Últimamente, el cine de Hollywood está empeñado en recuperar el melodrama romántico. Lo hace recurriendo a todo tipo de fuentes, desde las literarias (véase la saga vampírica escrita por Stephenie Meyer que colapsa las taquillas) hasta las cinéfilas, y en el caso que nos ocupa por medio de la adaptación de un clásico de la literatura inglesa, Jane Eyre, llevado a la pantalla en numerosas ocasiones, siendo la más afortunada Alma rebelde (1943), dirigida por Robert Stevenson, con Orson Welles y Joan Fontaine. Sin embargo, la factura de esta historia romántica por antonomasia es totalmente inglesa, por mucho que su director, Cary Joji Fukunaga, sea americano de ascendencia japonesa, y en ello radican sus principales aciertos.

La versión de Fukunaga de este dramón sin concesiones y con posibilidades de colarse el próximo año en los Oscar adopta un convincente tono a medias entre el costumbrismo literario y el género gótico, relacionado estrechamente con el de terror. La detallada construcción del ambiente histórico, que va desde los lienzos que decoran la mansión de Rochester hasta el vestuario de los personajes o el acento profundamente anglosajón (para quienes tengan la oportunidad de ver la versión original), alienta en los mejores momentos un aire siniestro, oscuro y misterioso, que se agradece.

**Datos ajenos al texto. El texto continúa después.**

(** * CloudPulse Monitor: the client-side data-access layer and the services table

    A shallow embedding of
    - [frontend/src/utils/constants.ts]  (REQUEST_CONFIG, API_ENDPOINTS),
    - [frontend/src/utils/api.ts]        (ApiClient: shouldRetry, withRetry, request),
    - [frontend/src/types/index.ts]      (getMetricStatus, getHealthStatus,
                                          transformMetricsResponse),
    - [frontend/src/hooks/useApi.ts]     (DEFAULT_QUERY_OPTIONS, useMetrics, useServices,
                                          useLogs, useSystemStatus),
    - [backend/init-db.sql]              (the services table and its constraints).

    Numbers.  HTTP statuses, retry counters and delays are JavaScript
    numbers holding integers; they are modelled as [Z].  The limit and offset
    of a logs query and the numbers of a JSON body can be any number; they are
    modelled by [Js.Number], which keeps what the code observes of a number.
    Metric values are finite doubles that are only ever compared against
    integer thresholds; they are modelled as rationals [Q], on which the
    comparison is exact. *)

From Stdlib Require Import ZArith QArith Lia Bool List Ascii String.
From stdpp Require Import base option list strings pretty gmap.
From Equations Require Import Equations.

Local Open Scope Z_scope.

(* ===================================================================== *)
(** ** constants.ts *)
(* ===================================================================== *)

Module Constants.

Definition API_BASE_URL : string := "http://localhost:8000/api".

Module API_ENDPOINTS.
Definition METRICS  : string := "/metrics".
Definition SERVICES : string := "/services".
Definition LOGS     : string := "/logs/".
Definition STATUS   : string := "/status".
End API_ENDPOINTS.

Module REQUEST_CONFIG.
Definition TIMEOUT        : Z := 10000.
Definition RETRY_ATTEMPTS : Z := 3.
Definition RETRY_DELAY    : Z := 1000.
End REQUEST_CONFIG.

End Constants.

(* ===================================================================== *)
(** ** JavaScript values, as far as the code looks at them *)
(* ===================================================================== *)

Module Js.

(** A number, by what the code does with one: it tests whether it is truthy
    and it prints it.  [Integer n] is an integer below 10^21 in magnitude,
    which [Number.prototype.toString] prints with all its decimal digits;
    [0] and [-0] are both [Integer 0].  [NaN] is falsy.  [Other printed] is
    any other number (a fraction, an integer of 10^21 or more in magnitude,
    plus or minus Infinity): it is never zero, and [printed] is the text
    that [toString] gives for it. *)
Inductive Number : Type :=
| Integer (n : Z) (below : (Z.abs n <? 10 ^ 21) = true)
| NaN
| Other (printed : string).

Definition number_truthy (n : Number) : bool :=
  match n with
  | Integer k _ => negb (k =? 0)
  | NaN => false
  | Other _ => true
  end.

Definition number_toString (n : Number) : string :=
  match n with
  | Integer k _ => pretty k
  | NaN => "NaN"
  | Other printed => printed
  end.

(** What [JSON.parse] can give.  The members of an object are kept in the
    order of the text; a name given twice takes its last value. *)
#[local] Unset Elimination Schemes.
Inductive Json : Type :=
| JNull
| JBool (b : bool)
| JNumber (n : Number)
| JString (s : string)
| JArray (items : list Json)
| JObject (members : list (string * Json)).
#[local] Set Elimination Schemes.

(** A value that may be [undefined]. *)
Abbreviation Value := (option Json).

Así, detalles como el carácter melancólico y sardónico de Rochester o la fuga de Jane Eyre crean un favorable contraste a los arrebatos efusivos de la pareja. Tanto Mia Wasikowska como Michael Fassbender se muestran inconmensurables en los papeles que les han tocado: construir verdaderos "tipos" y dotarles de mucha profundidad para no caer en lo manido, devolviendo de paso a los personajes ese aliento romántico perdido con William Hurt y Charlotte Gainsbourg, en la versión dirigida por Franco Zeffirelli (1996), más propia de un Grandes Relatos de televisión que del folletín sentimental hecho de amores extremos.

Fukunaga se sumerge en las legendarias aguas de la historia con una puesta en escena de admirable sencillez, que se despoja de artificios formales para pasar a interesarse directamente por el alma de sus personajes, ayudado por la espléndida banda sonora de Dario Marianelli. La de Fukunaga es una mirada de una pureza y honestidad diáfanas, que propone un viaje por océanos de romanticismo a la antigua usanza, que gustará sobre todo al espectador avezado que ya conozca la novela y se imaginará de antemano lo que, en esencia, el cineasta iba a sacar de ella. Pero si algo consigue Fukunaga, más allá de los indiscutibles, innegables valores artísticos de Jane Eyre, es que lo escrito por Charlotte Brönte siga siendo terriblemente moderno. Son las cosas de la vida, son las cosas del querer, que, como dice la canción, "no tienen fin ni principio. No tienen cómo ni por qué".